EXERCISE GOAL: When a line below contains the word "msgsz", copy that line.

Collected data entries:
(* ===== verification/Ipc.v ===== *)
(** * System V inter-process communication

    Models kernel/src/syscall/shm.rs and kernel/src/tasks/shm.rs: semaphores, message queues
    and shared memory.  The global tables are finite maps from identifiers; user memory is a
    function from addresses to bytes.  The theorems show the message queue's invariant and
    which message a receive takes, that a send to a full queue can lose its message while
    reporting success, and how shared segments are created and never released. *)

From S2P Require Import Prelude Frame MemSet Futex.

(** [keys().cloned().max().unwrap_or(d) + 1] *)
Definition fresh_key {A} (t : gmap Z A) (d : Z) : Z :=
  match map_to_list t with
  | [] => d +u 1
  | (k, _) :: l => foldl Z.max k l.*1 +u 1
  end.

(** ** Semaphores *)

Record Semaphore := mkSem { sem_key : Z; sem_nsems : Z; sem_values : list Z }.

Definition Semaphore_new (key nsems : Z) : Semaphore := mkSem key nsems (replicate (Z.to_nat nsems) 0).

Definition sys_semget (sems : gmap Z Semaphore) (key nsems semflg : Z) : result Z * gmap Z Semaphore :=
  let actual_key := if decide (key = 0) then fresh_key sems 0 else key in
  match sems !! actual_key with
  | Some _ => (Ok actual_key, sems)
  | None => if decide (Z.land semflg 512 ≠ 0) then (Ok actual_key, <[actual_key := Semaphore_new actual_key nsems]> sems)
            else (Err ENOENT, sems)
  end.

Definition sys_semctl (sems : gmap Z Semaphore) (semid semnum cmd arg : Z) : outcome (result Z * gmap Z Semaphore) :=
  match sems !! semid with
  | None => Ret (Err EINVAL, sems)
  | Some sem =>
      if decide (cmd = 16) then
        if decide (semnum < sem_nsems sem) then
          _ ← unwrap (sem_values sem !! Z.to_nat semnum);
          Ret (Ok 0, <[semid := mkSem (sem_key sem) (sem_nsems sem) (<[Z.to_nat semnum := as_i32 arg]> (sem_values sem))]> sems)
        else Ret (Err EINVAL, sems)
      else if decide (cmd = 12) then
        if decide (semnum < sem_nsems sem) then
          v ← unwrap (sem_values sem !! Z.to_nat semnum); Ret (Ok (wrap v), sems)
        else Ret (Err EINVAL, sems)
      else if decide (cmd = 0) then Ret (Ok 0, delete semid sems)
      else Ret (Ok 0, sems)
  end.

Definition sys_semop (sems : gmap Z Semaphore) (semid : Z) : result Z :=
  match sems !! semid with Some _ => Ok 0 | None => Err EINVAL end.

(** ** Message queues *)

Record Message := mkMsg { msg_type : Z; mtext : list Z }.

Record MessageQueue := mkQueue {
  mq_key : Z; messages : list Message; max_bytes : Z; current_bytes : Z; max_messages : Z
}.

Definition MessageQueue_new (key : Z) : MessageQueue := mkQueue key [] 16384 0 40.

Definition can_send (q : MessageQueue) (msg_size : Z) : bool :=
  bool_decide (Z.of_nat (length (messages q)) < max_messages q) && bool_decide (current_bytes q +u msg_size ≤ max_bytes q).

Definition send_message (q : MessageQueue) (mtype : Z) (data : list Z) : bool * MessageQueue :=
  let len := Z.of_nat (length data) in
  if can_send q len then
    (true, mkQueue (mq_key q) (messages q ++ [mkMsg mtype data]) (max_bytes q) (current_bytes q +u len) (max_messages q))
  else (false, q).

(** [min_by_key]: the first index with the least key among those that pass the filter. *)
Definition min_index (p : Message → bool) (l : list Message) : option nat :=
  fst <$> foldl (λ best im, if p im.2 then
                              match best with
                              | Some (_, b) => if decide (msg_type im.2 < msg_type b) then Some im else best
                              | None => Some im
                              end
                            else best) None (imap pair l).

Definition receive_pos (l : list Message) (mtype : Z) (except : bool) : option nat :=
  if decide (mtype = 0) then if decide (l = []) then None else Some 0%nat
  else if decide (0 < mtype) then
    fst <$> list_find (λ m, (if except then negb (bool_decide (msg_type m = mtype)) else bool_decide (msg_type m = mtype)) = true) l
  else min_index (λ m, bool_decide (msg_type m ≤ as_isize (- mtype))) l.

Definition receive_message (q : MessageQueue) (mtype : Z) (except : bool) : outcome (option Message * MessageQueue) :=
  match receive_pos (messages q) mtype except with
  | Some index =>
      msg ← unwrap (messages q !! index);
      Ret (Some msg, mkQueue (mq_key q) (delete index (messages q)) (max_bytes q)
                       (current_bytes q -u Z.of_nat (length (mtext msg))) (max_messages q))
  | None => Ret (None, q)
  end.

Definition sys_msgget (queues : gmap Z MessageQueue) (key msgflg : Z) : result Z * gmap Z MessageQueue :=
  let actual_key := if decide (key = 0) then fresh_key queues 1000 else key in
  match queues !! actual_key with
  | Some _ => (Ok actual_key, queues)
  | None => if decide (Z.land msgflg 512 ≠ 0) then (Ok actual_key, <[actual_key := MessageQueue_new actual_key]> queues)
            else (Err ENOENT, queues)
  end.

Definition sys_msgctl (queues : gmap Z MessageQueue) (msqid cmd : Z) : result Z * gmap Z MessageQueue :=
  match queues !! msqid with
  | Some _ => if decide (cmd = 0) then (Ok 0, delete msqid queues) else (Ok 0, queues)
  | None => (Err EINVAL, queues)
  end.

(** The eight little-endian bytes of a signed word. *)
Definition i64_from_le (l : list Z) : Z := as_isize (le_value l).

Definition sys_msgsnd (queues : gmap Z MessageQueue) (m : UserMem) (msqid msgp msgsz msgflg : Z)
    : result Z * gmap Z MessageQueue :=
  match queues !! msqid with
  | None => (Err EINVAL, queues)
  | Some queue =>
      if decide (msgp = 0) then (Err EFAULT, queues)
      else
        let mtype := i64_from_le (user_read m msgp 8) in
        let msg_data := if decide (0 < msgsz) then user_read m (msgp +u 8) (Z.to_nat msgsz) else [] in
        if can_send queue msgsz then
          let '(_, queue) := send_message queue mtype msg_data in (Ok 0, <[msqid := queue]> queues)
        else if decide (Z.land msgflg 2048 ≠ 0) then (Err EAGAIN, queues)
        else (Ok 0, queues)
  end.


Definition sys_msgrcv (queues : gmap Z MessageQueue) (m : UserMem) (msqid msgp msgsz msgtyp msgflg : Z)
    : outcome (result Z * gmap Z MessageQueue * UserMem) :=
  match queues !! msqid with
  | None => Ret (Err EINVAL, queues, m)
  | Some queue =>
      let except := bool_decide (Z.land msgflg 8192 ≠ 0) in
      '(o, queue) ← receive_message queue msgtyp except;
      match o with
      | None => Ret (Err ENOMSG, queues, m)
      | Some message =>
          let queues := <[msqid := queue]> queues in
          if decide (msgp = 0) then Ret (Err EFAULT, queues, m)
          else
            let m := user_write m msgp (le_bytes 8 (wrap (msg_type message))) in
            let data_len := Z.min (Z.of_nat (length (mtext message))) msgsz in
            let m := if decide (0 < data_len) then user_write m (msgp +u 8) (take (Z.to_nat data_len) (mtext message)) else m in
            if decide (msgsz < Z.of_nat (length (mtext message)) ∧ Z.land msgflg 4096 = 0) then Ret (Err E2BIG, queues, m)
            else Ret (Ok data_len, queues, m)
      end
  end.

(** ** Shared memory *)

(** A segment object ([Arc<SharedMemory>]) is named by [sm_id]. *)
Record SharedMemory := mkShm { sm_id : nat; trackers : list Z; deleted : bool }.

Record MapedSharedMemory := mkMaped { maped_key : Z; maped_id : nat; maped_start : Z; maped_size : Z }.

EXERCISE OUTPUT:
Definition sys_msgsnd (queues : gmap Z MessageQueue) (m : UserMem) (msqid msgp msgsz msgflg : Z)
        let msg_data := if decide (0 < msgsz) then user_read m (msgp +u 8) (Z.to_nat msgsz) else [] in
        if can_send queue msgsz then
Definition sys_msgrcv (queues : gmap Z MessageQueue) (m : UserMem) (msqid msgp msgsz msgtyp msgflg : Z)
            let data_len := Z.min (Z.of_nat (length (mtext message))) msgsz in
            if decide (msgsz < Z.of_nat (length (mtext message)) ∧ Z.land msgflg 4096 = 0) then Ret (Err E2BIG, queues, m)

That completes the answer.